• _EXERCISE DETAILS_:
Word for word, restate every line of the material.

○ ○ ○

(** * Duplicate detection for bibliographic records: a shallow embedding

    The development follows the Python scripts of the repository:
    - [clean.py]      ([BibDeduplicator]): DOI pass, then title/author similarity pass;
    - [clean_mf.py]   ([Deduplicator]): pairwise [are_duplicates];
    - [clean_csv.py]  ([CSVDeduplicator]): composite comparison keys, [py_.group_by];
    - [clean_xlsx.py] ([ExcelDeduplicator]): composite comparison keys.

    - [list.py]       ([BibContentExtractor]): [clean_text], [generate_summary].

    ([filter.py] holds the keyword filter; it takes no part in duplicate
    detection and is left out.)

    Python [str] values are sequences of Unicode code points.  The Unicode
    character database the scripts reach through [str.lower],
    [unicodedata.normalize], [unicodedata.category] and the [re] classes
    [\w] and [\s] is a parameter of the development (class [UnicodeData]);
    [difflib.SequenceMatcher] is transcribed from CPython's [Lib/difflib.py]. *)

From Stdlib Require Import ZArith NArith QArith Lia.
From Stdlib Require Import Strings.String Strings.Ascii DecimalString.
From stdpp Require Import base gmap strings list sets sorting.

(** ** Python strings *)

Module Py.

Abbreviation codepoint := N.

(** A Python [str]: its code points in order. *)
Abbreviation str := (list codepoint).

(** An ASCII literal of the source as a [str]. *)
Definition lit (s : string) : str := map N_of_ascii (list_ascii_of_string s).

(** What the scripts use of the Unicode character database. *)
Class UnicodeData := {
  (** [s.lower()] *)
  lower : str → str;
  (** [unicodedata.normalize('NFKD', s)] *)
  NFKD : str → str;
  (** a character matched by [\w] in a [str] pattern *)
  is_word : codepoint → bool;
  (** a character matched by [\s]; also what [strip()] and [split()] drop *)
  is_space : codepoint → bool;
  (** [unicodedata.category(c) == 'Mn'] *)
  is_Mn : codepoint → bool
}.

Section Strings.
Context `{UnicodeData}.

(** [bool(s)]: a string is truthy when it is not empty. *)
Definition truthy (s : str) : bool :=
  match s with [] => false | _ => true end.

Fixpoint lstrip (s : str) : str :=
  match s with
  | c :: r => if is_space c then lstrip r else s
  | [] => []
  end.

○ ○ ○

• _RESULT BELOW_:
(** * Duplicate detection for bibliographic records: a shallow embedding

    The development follows the Python scripts of the repository:
    - [clean.py]      ([BibDeduplicator]): DOI pass, then title/author similarity pass;
    - [clean_mf.py]   ([Deduplicator]): pairwise [are_duplicates];
    - [clean_csv.py]  ([CSVDeduplicator]): composite comparison keys, [py_.group_by];
    - [clean_xlsx.py] ([ExcelDeduplicator]): composite comparison keys.

    - [list.py]       ([BibContentExtractor]): [clean_text], [generate_summary].

    ([filter.py] holds the keyword filter; it takes no part in duplicate
    detection and is left out.)

    Python [str] values are sequences of Unicode code points.  The Unicode
    character database the scripts reach through [str.lower],
    [unicodedata.normalize], [unicodedata.category] and the [re] classes
    [\w] and [\s] is a parameter of the development (class [UnicodeData]);
    [difflib.SequenceMatcher] is transcribed from CPython's [Lib/difflib.py]. *)

From Stdlib Require Import ZArith NArith QArith Lia.
From Stdlib Require Import Strings.String Strings.Ascii DecimalString.
From stdpp Require Import base gmap strings list sets sorting.

(** ** Python strings *)

Module Py.

Abbreviation codepoint := N.

(** A Python [str]: its code points in order. *)
Abbreviation str := (list codepoint).

(** An ASCII literal of the source as a [str]. *)
Definition lit (s : string) : str := map N_of_ascii (list_ascii_of_string s).

(** What the scripts use of the Unicode character database. *)
Class UnicodeData := {
  (** [s.lower()] *)
  lower : str → str;
  (** [unicodedata.normalize('NFKD', s)] *)
  NFKD : str → str;
  (** a character matched by [\w] in a [str] pattern *)
  is_word : codepoint → bool;
  (** a character matched by [\s]; also what [strip()] and [split()] drop *)
  is_space : codepoint → bool;
  (** [unicodedata.category(c) == 'Mn'] *)
  is_Mn : codepoint → bool
}.

Section Strings.
Context `{UnicodeData}.

(** [bool(s)]: a string is truthy when it is not empty. *)
Definition truthy (s : str) : bool :=
  match s with [] => false | _ => true end.

Fixpoint lstrip (s : str) : str :=
  match s with
  | c :: r => if is_space c then lstrip r else s
  | [] => []
  end.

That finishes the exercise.